▶ _Goal of the exercise_: Exactly the lines from the start of the data below through the line containing "SimplifiedConfigurableCache.page_map c1 !! 9 = Some 1%N /\" must be returned, and no others.

··· Provided information ···

Lemma simplified_prefetch_page_leaves_no_pin_witness :
  exists m c m1 c1 m2 c2,
    simplified_run 4 4 4 CacheSection.FullyAssociative 8 [CallFetchPage 7]
    = Some (m, c) /\
    SimplifiedConfigurableCache.prefetch_page m c 9 = Some (m1, c1) /\
    pin_count_at 1%N m1 = Some 0 /\
    SimplifiedConfigurableCache.page_map c1 !! 9 = Some 1%N /\
    SimplifiedConfigurableCache.fetch_page m1 c1 7 = Some (m2, c2, 2%N) /\
    SimplifiedConfigurableCache.is_page_in_cache c2 9 = false.
Proof.
  destruct (simplified_run 4 4 4 CacheSection.FullyAssociative 8 [CallFetchPage 7])
    as [[m c]|] eqn:H; [|vm_compute in H; discriminate].
  destruct (SimplifiedConfigurableCache.prefetch_page m c 9) as [[m1 c1]|] eqn:Hf;
    [|vm_compute in H; injection H as <- <-; vm_compute in Hf; discriminate].
  match type of H with
  | simplified_run ?t ?ps ?l ?s ?asc ?ops = _ =>
      destruct (simplified_prefetch_page_leaves_no_pin t ps l s asc ops m c 9 m1 c1)
        as (a & p & H1 & H2 & H3 & H4);
      [lia|lia|vm_compute; reflexivity|exact H|exact Hf|]
  end.
  assert (Hnone : SimplifiedConfigurableCache.page_map c !! 9 = None)
    by (vm_compute in H; injection H as <- <-; reflexivity).
  rewrite Hnone in H4.
  assert (Ha : SimplifiedConfigurableCache.page_map c1 !! 9 = Some 1%N).
  { vm_compute in H. injection H as <- <-. vm_compute in Hf.
    injection Hf as <- <-. reflexivity. }
  assert (Hf2 : exists m2 c2,
             SimplifiedConfigurableCache.fetch_page m1 c1 7 = Some (m2, c2, 2%N) /\
             SimplifiedConfigurableCache.is_page_in_cache c2 9 = false).
  { vm_compute in H. injection H as <- <-. vm_compute in Hf.
    injection Hf as <- <-. eexists _, _. split; vm_compute; reflexivity. }
  destruct Hf2 as (m2 & c2 & Hf2 & Hf3).
  exists m, c, m1, c1, m2, c2.
  split; [first [exact H|reflexivity]|]. split; [first [exact Hf|reflexivity]|].
  split; [|split; [exact Ha|split; [exact Hf2|exact Hf3]]].
  rewrite Ha in H1. injection H1 as <-.
  unfold pin_count_at. rewrite H2. simpl. f_equal. exact H4.
Defined.

(** ** The LRU list of the simplified cache *)

Lemma remove_first_absent x l :
  x ∉ l -> SimplifiedConfigurableCache.remove_first x l = l.
Proof.
  induction l as [|y l IH]; intros Hx; [reflexivity|]. simpl.
  destruct (Z.eqb_spec y x) as [->|Hne].
  - exfalso. apply Hx. left.
  - f_equal. apply IH. intros H. apply Hx. right. exact H.
Qed.

Lemma remove_first_elem_of x l y :
  NoDup l ->
  y ∈ SimplifiedConfigurableCache.remove_first x l <-> y ∈ l /\ y <> x.
Proof.
  induction l as [|z l IH]; intros Hnd.
  - simpl. split; [intros H; inversion H|intros [H _]; inversion H].
  - apply NoDup_cons in Hnd. destruct Hnd as [Hz Hnd]. simpl.
    destruct (Z.eqb_spec z x) as [->|Hne].
    + split.
      * intros H. split; [right; exact H|]. intros ->. exact (Hz H).
      * intros [H Hyx]. apply elem_of_cons in H. destruct H as [H|H]; [congruence|exact H].
    + rewrite !elem_of_cons, (IH Hnd). split.
      * intros [->|[H1 H2]]; auto.
      * intros [[->|H1] H2]; auto.
Qed.

Lemma remove_first_keeps_NoDup x l :
  NoDup l -> NoDup (SimplifiedConfigurableCache.remove_first x l).
Proof.
  induction l as [|z l IH]; intros Hnd; [exact Hnd|].
  apply NoDup_cons in Hnd. destruct Hnd as [Hz Hnd]. simpl.
  destruct (z =? x); [exact Hnd|].
  apply NoDup_cons. split; [|apply IH, Hnd].
  intros H. apply Hz. apply (remove_first_elem_of x l z Hnd) in H. tauto.
Qed.

Lemma lru_tracks_frame c c' :
  SimplifiedConfigurableCache.page_map c' = SimplifiedConfigurableCache.page_map c ->
  SimplifiedConfigurableCache.lru_list c' = SimplifiedConfigurableCache.lru_list c ->
  lru_tracks c -> lru_tracks c'.
Proof. intros E1 E2 [H1 H2]. split; rewrite ?E1, ?E2; auto. Qed.

Lemma mapped_ids_all pm l :
  (forall q, q ∈ l -> is_Some (pm !! q)) -> mapped_ids pm l = l.
Proof.
  induction l as [|q l IH]; intros H; [reflexivity|].
  rewrite mapped_ids_cons_mapped by (apply H; left).
  f_equal. apply IH. intros q' Hq'. apply H. right. exact Hq'.
Qed.

Lemma elem_of_rev_list (x : Z) l : x ∈ rev l <-> x ∈ l.
Proof. rewrite !list_elem_of_In. symmetry. apply in_rev. Qed.

Lemma NoDup_rev_stdlib (l : list Z) : NoDup l -> NoDup (rev l).
Proof.
  intros H. apply NoDup_ListNoDup. apply List.NoDup_rev. apply NoDup_ListNoDup, H.
Qed.

Lemma evictPage_tracks m c m' c' :
  lru_tracks c ->
  SimplifiedConfigurableCache.evictPage m c = Some (m', c') -> lru_tracks c'.
Proof.
  intros [Hnd Hsame]. unfold SimplifiedConfigurableCache.evictPage.
  destruct (SimplifiedConfigurableCache.evict_scan m _ _)
    as [[[[m1 pm1] r1] ev]|] eqn:Hscan; [|discriminate].
  simpl. intros [= <- <-]. apply evict_scan_order in Hscan.
  assert (Hall : forall q, q ∈ rev (SimplifiedConfigurableCache.lru_list c) ->
                           is_Some (SimplifiedConfigurableCache.page_map c !! q)).
  { intros q Hq. apply Hsame, elem_of_rev_list, Hq. }
  destruct ev.
  - destruct Hscan as (skipped & pid & rest & a & p & Hr & H1 & H2 & H3 & H4
                       & _ & -> & ->).
    rewrite mapped_ids_all
      by (intros q Hq; apply Hall; rewrite Hr; apply elem_of_app; left; exact Hq).
    assert (Hnd' : NoDup (skipped ++ pid :: rest))
      by (rewrite <- Hr; apply NoDup_rev_stdlib, Hnd).
    apply NoDup_app in Hnd'. destruct Hnd' as (Hs & Hdis & Hpr).
    apply NoDup_cons in Hpr. destruct Hpr as [Hp Hrest].
    split; simpl.
    + apply NoDup_rev_stdlib. apply NoDup_app. split; [exact Hs|]. split; [|exact Hrest].
      intros x Hx Hx'. apply (Hdis x Hx). right. exact Hx'.
    + intros q. rewrite elem_of_rev_list, elem_of_app.
      destruct (decide (q = pid)) as [->|Hne].
      * rewrite lookup_delete_eq. split; [|intros [x Hx]; discriminate].
        intros [Hq|Hq]; [exfalso; apply (Hdis pid Hq); left|exfalso; exact (Hp Hq)].
      * rewrite lookup_delete_ne by congruence. rewrite <- Hsame.
        rewrite <- (elem_of_rev_list q (SimplifiedConfigurableCache.lru_list c)).
        rewrite Hr, elem_of_app, elem_of_cons. tauto.
  - destruct Hscan as (_ & _ & -> & ->).
    rewrite mapped_ids_all by exact Hall. rewrite rev_involutive.
    split; simpl; assumption.
Qed.

Lemma store_update_tracks pid a m c :
  lru_tracks c ->
  lru_tracks (SimplifiedConfigurableCache.updateLRU pid
                (snd (SimplifiedConfigurableCache.store_page pid a m c))).
Proof.
  intros [Hnd Hsame]. split; simpl.
  - apply NoDup_cons. split; [|apply remove_first_keeps_NoDup, Hnd].
    intros H. apply (remove_first_elem_of _ _ _ Hnd) in H. tauto.
  - intros q. rewrite elem_of_cons, (remove_first_elem_of _ _ _ Hnd).
    destruct (decide (q = pid)) as [->|Hne].
    + rewrite lookup_insert_eq. split; [eauto|auto].
    + rewrite lookup_insert_ne by congruence. rewrite <- Hsame. tauto.
Qed.

Lemma hit_update_tracks pid a c c1 :
  SimplifiedConfigurableCache.page_map c1 = SimplifiedConfigurableCache.page_map c ->
  SimplifiedConfigurableCache.lru_list c1 = SimplifiedConfigurableCache.lru_list c ->
  SimplifiedConfigurableCache.page_map c !! pid = Some a ->
  lru_tracks c -> lru_tracks (SimplifiedConfigurableCache.updateLRU pid c1).
Proof.
  intros E1 E2 Hpid [Hnd Hsame]. split; simpl; rewrite ?E1, ?E2.
  - apply NoDup_cons. split; [|apply remove_first_keeps_NoDup, Hnd].
    intros H. apply (remove_first_elem_of _ _ _ Hnd) in H. tauto.
  - intros q. rewrite elem_of_cons, (remove_first_elem_of _ _ _ Hnd).
    destruct (decide (q = pid)) as [->|Hne].
    + rewrite Hpid. split; [eauto|auto].
    + rewrite <- Hsame. tauto.
Qed.

Lemma evict_if_full_tracks m c m' c' :
  lru_tracks c ->
  (if SimplifiedConfigurableCache.full c
   then SimplifiedConfigurableCache.evictPage m c else Some (m, c)) = Some (m', c') ->
  lru_tracks c'.
Proof.
  intros Ht. destruct (SimplifiedConfigurableCache.full c).
  - apply evictPage_tracks, Ht.
  - intros [= <- <-]. exact Ht.
Qed.

Lemma new_page_tracks m c m' c' a :
  lru_tracks c ->
  SimplifiedConfigurableCache.new_page m c = Some (m', c', a) -> lru_tracks c'.
Proof.
  intros Ht. unfold SimplifiedConfigurableCache.new_page.
  unfold alloc. cbv beta iota zeta.
  destruct (if SimplifiedConfigurableCache.full _ then _ else _)
    as [[m2 c2]|] eqn:Hev; [|discriminate].
  apply evict_if_full_tracks in Hev;
    [|eapply lru_tracks_frame; [| |exact Ht]; reflexivity].
  cbn [mbind option_bind].
  change (SimplifiedConfigurableCache.store_page ?p ?b ?mm ?cc)
    with (fst (SimplifiedConfigurableCache.store_page p b mm cc),
          snd (SimplifiedConfigurableCache.store_page p b mm cc)).
  cbv beta iota zeta.
  destruct (mem_pin _ _) as [m4|]; [|discriminate].
  simpl. intros [= <- <- <-]. exact (store_update_tracks _ _ m2 c2 Hev).
Qed.

Lemma fetch_page_tracks m c pid m' c' a :
  lru_tracks c ->
  SimplifiedConfigurableCache.fetch_page m c pid = Some (m', c', a) -> lru_tracks c'.
Proof.
  intros Ht. unfold SimplifiedConfigurableCache.fetch_page.
  destruct (SimplifiedConfigurableCache.page_map c !! pid) as [a0|] eqn:Hpm.
  - destruct (mem_pin a0 m) as [m1|]; [|discriminate]. simpl.
    intros [= <- <- <-]. eapply hit_update_tracks; [| |exact Hpm|exact Ht]; reflexivity.
  - destruct (if SimplifiedConfigurableCache.full _ then _ else _)
      as [[m2 c2]|] eqn:Hev; [|discriminate].
    apply evict_if_full_tracks in Hev;
      [|eapply lru_tracks_frame; [| |exact Ht]; reflexivity].
    cbn [mbind option_bind]. unfold alloc. cbv beta iota zeta.
    change (SimplifiedConfigurableCache.store_page ?p ?b ?mm ?cc)
      with (fst (SimplifiedConfigurableCache.store_page p b mm cc),
            snd (SimplifiedConfigurableCache.store_page p b mm cc)).
    cbv beta iota zeta.
    destruct (mem_pin _ _) as [m4|]; [|discriminate].
    simpl. intros [= <- <- <-]. exact (store_update_tracks _ _ m2 c2 Hev).
Qed.

Lemma prefetch_page_tracks m c pid m' c' :
  lru_tracks c ->
  SimplifiedConfigurableCache.prefetch_page m c pid = Some (m', c') -> lru_tracks c'.
Proof.
  intros Ht. unfold SimplifiedConfigurableCache.prefetch_page.
  destruct (SimplifiedConfigurableCache.fetch_page m c pid) as [[[m1 c1] a]|] eqn:Hf;
    [|discriminate].
  apply fetch_page_tracks in Hf; [|exact Ht]. cbn [mbind option_bind].
  destruct (SimplifiedConfigurableCache.get_page_from_lock c1 a) as [pg|].
  - destruct (SimplifiedConfigurableCache.unpin_page m1 (Some pg) false);
      [|discriminate].
    simpl. intros [= <- <-]. exact Hf.
  - intros [= <- <-]. exact Hf.
Qed.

···

▶ _Solved exercise_:
Lemma simplified_prefetch_page_leaves_no_pin_witness :
  exists m c m1 c1 m2 c2,
    simplified_run 4 4 4 CacheSection.FullyAssociative 8 [CallFetchPage 7]
    = Some (m, c) /\
    SimplifiedConfigurableCache.prefetch_page m c 9 = Some (m1, c1) /\
    pin_count_at 1%N m1 = Some 0 /\
    SimplifiedConfigurableCache.page_map c1 !! 9 = Some 1%N /\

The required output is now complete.